BEGIN
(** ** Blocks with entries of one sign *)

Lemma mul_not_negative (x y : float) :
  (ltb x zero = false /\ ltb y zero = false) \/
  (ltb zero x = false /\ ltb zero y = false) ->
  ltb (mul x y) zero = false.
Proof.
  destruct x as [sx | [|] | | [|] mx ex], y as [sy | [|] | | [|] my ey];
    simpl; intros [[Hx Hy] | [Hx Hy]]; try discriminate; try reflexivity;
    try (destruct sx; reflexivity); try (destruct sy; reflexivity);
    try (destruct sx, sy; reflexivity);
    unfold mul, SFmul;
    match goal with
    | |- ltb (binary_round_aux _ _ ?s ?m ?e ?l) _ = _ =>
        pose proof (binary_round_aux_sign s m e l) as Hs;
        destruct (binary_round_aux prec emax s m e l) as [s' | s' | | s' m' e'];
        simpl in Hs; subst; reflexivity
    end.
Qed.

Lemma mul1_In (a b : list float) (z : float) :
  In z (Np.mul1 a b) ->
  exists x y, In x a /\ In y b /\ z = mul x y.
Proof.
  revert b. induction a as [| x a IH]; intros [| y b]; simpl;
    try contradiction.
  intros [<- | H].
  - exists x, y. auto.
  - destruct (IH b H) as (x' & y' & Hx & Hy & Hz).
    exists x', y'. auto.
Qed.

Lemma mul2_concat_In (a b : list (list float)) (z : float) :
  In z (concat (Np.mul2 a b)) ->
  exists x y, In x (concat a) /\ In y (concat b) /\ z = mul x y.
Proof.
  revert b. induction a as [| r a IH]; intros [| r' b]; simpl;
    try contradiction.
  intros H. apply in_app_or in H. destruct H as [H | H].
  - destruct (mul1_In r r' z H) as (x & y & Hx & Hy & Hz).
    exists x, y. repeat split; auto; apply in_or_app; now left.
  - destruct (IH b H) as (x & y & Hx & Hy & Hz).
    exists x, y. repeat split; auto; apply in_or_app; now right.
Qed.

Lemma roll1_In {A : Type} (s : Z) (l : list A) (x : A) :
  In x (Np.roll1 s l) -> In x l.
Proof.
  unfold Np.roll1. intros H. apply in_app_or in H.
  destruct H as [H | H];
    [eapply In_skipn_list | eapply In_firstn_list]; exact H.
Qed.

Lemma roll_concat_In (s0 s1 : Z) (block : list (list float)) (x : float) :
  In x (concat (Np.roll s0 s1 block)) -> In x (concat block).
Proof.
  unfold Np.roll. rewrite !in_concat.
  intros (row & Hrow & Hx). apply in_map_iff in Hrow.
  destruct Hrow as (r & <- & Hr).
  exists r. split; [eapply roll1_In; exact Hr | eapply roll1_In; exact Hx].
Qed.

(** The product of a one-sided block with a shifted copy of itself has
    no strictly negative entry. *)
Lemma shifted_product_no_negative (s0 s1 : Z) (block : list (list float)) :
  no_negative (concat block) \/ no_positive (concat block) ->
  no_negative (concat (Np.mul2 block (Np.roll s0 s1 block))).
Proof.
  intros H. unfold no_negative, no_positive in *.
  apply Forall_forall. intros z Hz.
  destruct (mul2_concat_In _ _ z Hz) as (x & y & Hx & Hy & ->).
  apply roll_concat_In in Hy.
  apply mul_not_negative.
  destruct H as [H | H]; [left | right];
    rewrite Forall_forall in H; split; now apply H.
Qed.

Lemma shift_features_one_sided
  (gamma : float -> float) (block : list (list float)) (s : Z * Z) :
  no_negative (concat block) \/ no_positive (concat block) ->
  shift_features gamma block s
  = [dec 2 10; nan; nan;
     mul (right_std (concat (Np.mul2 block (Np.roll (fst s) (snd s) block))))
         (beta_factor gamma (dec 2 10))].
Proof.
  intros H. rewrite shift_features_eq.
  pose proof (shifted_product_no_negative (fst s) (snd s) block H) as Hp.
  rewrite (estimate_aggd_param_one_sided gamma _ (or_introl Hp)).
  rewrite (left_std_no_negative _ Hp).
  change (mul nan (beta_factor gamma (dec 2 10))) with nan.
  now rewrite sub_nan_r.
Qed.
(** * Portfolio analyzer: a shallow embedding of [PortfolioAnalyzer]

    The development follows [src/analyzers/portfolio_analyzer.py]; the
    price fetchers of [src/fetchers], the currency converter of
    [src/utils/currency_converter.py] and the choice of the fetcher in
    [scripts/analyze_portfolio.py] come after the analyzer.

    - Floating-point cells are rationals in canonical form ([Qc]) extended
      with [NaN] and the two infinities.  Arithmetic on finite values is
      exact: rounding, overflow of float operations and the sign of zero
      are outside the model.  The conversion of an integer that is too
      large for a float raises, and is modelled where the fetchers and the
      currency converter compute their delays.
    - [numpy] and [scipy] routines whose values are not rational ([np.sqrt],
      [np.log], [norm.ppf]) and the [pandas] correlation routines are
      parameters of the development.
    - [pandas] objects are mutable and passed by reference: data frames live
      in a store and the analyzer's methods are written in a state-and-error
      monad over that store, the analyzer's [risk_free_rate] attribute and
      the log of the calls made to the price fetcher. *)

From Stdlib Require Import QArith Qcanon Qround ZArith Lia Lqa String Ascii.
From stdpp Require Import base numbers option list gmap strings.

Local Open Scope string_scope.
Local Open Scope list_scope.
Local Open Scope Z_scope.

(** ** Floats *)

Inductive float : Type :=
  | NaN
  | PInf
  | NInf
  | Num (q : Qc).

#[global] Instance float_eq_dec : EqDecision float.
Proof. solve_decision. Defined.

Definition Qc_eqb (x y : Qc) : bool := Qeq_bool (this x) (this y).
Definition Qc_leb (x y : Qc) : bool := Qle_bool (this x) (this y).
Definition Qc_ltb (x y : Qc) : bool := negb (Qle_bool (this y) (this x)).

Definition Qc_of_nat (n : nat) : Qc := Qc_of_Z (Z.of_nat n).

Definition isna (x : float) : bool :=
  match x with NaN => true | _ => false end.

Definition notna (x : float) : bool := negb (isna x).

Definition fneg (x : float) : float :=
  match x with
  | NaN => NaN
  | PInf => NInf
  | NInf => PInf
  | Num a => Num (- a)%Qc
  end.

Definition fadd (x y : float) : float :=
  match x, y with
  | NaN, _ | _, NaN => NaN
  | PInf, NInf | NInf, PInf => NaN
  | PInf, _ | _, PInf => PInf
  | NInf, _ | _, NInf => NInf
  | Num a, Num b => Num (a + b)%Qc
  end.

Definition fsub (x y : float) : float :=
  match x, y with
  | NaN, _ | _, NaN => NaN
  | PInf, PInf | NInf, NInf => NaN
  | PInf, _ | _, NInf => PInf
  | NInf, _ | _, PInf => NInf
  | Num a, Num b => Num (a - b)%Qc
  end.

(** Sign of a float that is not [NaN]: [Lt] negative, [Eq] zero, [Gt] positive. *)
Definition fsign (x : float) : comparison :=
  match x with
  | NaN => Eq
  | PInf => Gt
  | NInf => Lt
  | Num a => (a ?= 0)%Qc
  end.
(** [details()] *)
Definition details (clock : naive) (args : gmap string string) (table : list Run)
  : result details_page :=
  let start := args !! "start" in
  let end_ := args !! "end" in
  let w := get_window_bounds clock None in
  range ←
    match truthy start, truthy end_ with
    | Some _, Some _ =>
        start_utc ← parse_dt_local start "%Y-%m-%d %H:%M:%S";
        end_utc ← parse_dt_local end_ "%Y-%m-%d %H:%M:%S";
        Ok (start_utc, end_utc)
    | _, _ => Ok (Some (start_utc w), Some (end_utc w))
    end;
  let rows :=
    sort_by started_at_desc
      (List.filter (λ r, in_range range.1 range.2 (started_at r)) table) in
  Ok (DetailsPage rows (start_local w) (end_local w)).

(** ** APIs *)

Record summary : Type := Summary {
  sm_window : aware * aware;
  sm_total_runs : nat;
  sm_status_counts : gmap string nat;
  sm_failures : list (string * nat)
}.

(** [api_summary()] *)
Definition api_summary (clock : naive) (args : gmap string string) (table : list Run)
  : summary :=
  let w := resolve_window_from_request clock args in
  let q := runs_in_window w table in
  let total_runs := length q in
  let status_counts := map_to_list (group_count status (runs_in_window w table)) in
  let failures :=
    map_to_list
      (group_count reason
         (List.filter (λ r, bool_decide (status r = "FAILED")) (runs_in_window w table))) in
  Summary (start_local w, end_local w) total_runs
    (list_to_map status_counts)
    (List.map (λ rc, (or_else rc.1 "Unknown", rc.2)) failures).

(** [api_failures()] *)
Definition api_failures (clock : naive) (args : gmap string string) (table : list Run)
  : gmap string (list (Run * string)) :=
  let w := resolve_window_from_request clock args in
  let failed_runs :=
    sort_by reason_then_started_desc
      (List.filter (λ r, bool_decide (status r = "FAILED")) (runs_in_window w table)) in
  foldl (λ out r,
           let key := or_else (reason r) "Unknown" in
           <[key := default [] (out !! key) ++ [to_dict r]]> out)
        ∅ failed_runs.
END
**Aim of the task**
What you return must be the lines above that run from the line with "with [NaN] and" to the line with "NInf => NInf", inclusive, each copied exactly.

**The answer**
      with [NaN] and the two infinities.  Arithmetic on finite values is
      exact: rounding, overflow of float operations and the sign of zero
      are outside the model.  The conversion of an integer that is too
      large for a float raises, and is modelled where the fetchers and the
      currency converter compute their delays.
    - [numpy] and [scipy] routines whose values are not rational ([np.sqrt],
      [np.log], [norm.ppf]) and the [pandas] correlation routines are
      parameters of the development.
    - [pandas] objects are mutable and passed by reference: data frames live
      in a store and the analyzer's methods are written in a state-and-error
      monad over that store, the analyzer's [risk_free_rate] attribute and
      the log of the calls made to the price fetcher. *)

From Stdlib Require Import QArith Qcanon Qround ZArith Lia Lqa String Ascii.
From stdpp Require Import base numbers option list gmap strings.

Local Open Scope string_scope.
Local Open Scope list_scope.
Local Open Scope Z_scope.

(** ** Floats *)

Inductive float : Type :=
  | NaN
  | PInf
  | NInf
  | Num (q : Qc).

#[global] Instance float_eq_dec : EqDecision float.
Proof. solve_decision. Defined.

Definition Qc_eqb (x y : Qc) : bool := Qeq_bool (this x) (this y).
Definition Qc_leb (x y : Qc) : bool := Qle_bool (this x) (this y).
Definition Qc_ltb (x y : Qc) : bool := negb (Qle_bool (this y) (this x)).

Definition Qc_of_nat (n : nat) : Qc := Qc_of_Z (Z.of_nat n).

Definition isna (x : float) : bool :=
  match x with NaN => true | _ => false end.

Definition notna (x : float) : bool := negb (isna x).

Definition fneg (x : float) : float :=
  match x with
  | NaN => NaN
  | PInf => NInf
  | NInf => PInf
  | Num a => Num (- a)%Qc
  end.

Definition fadd (x y : float) : float :=
  match x, y with
  | NaN, _ | _, NaN => NaN
  | PInf, NInf | NInf, PInf => NaN
  | PInf, _ | _, PInf => PInf
  | NInf, _ | _, NInf => NInf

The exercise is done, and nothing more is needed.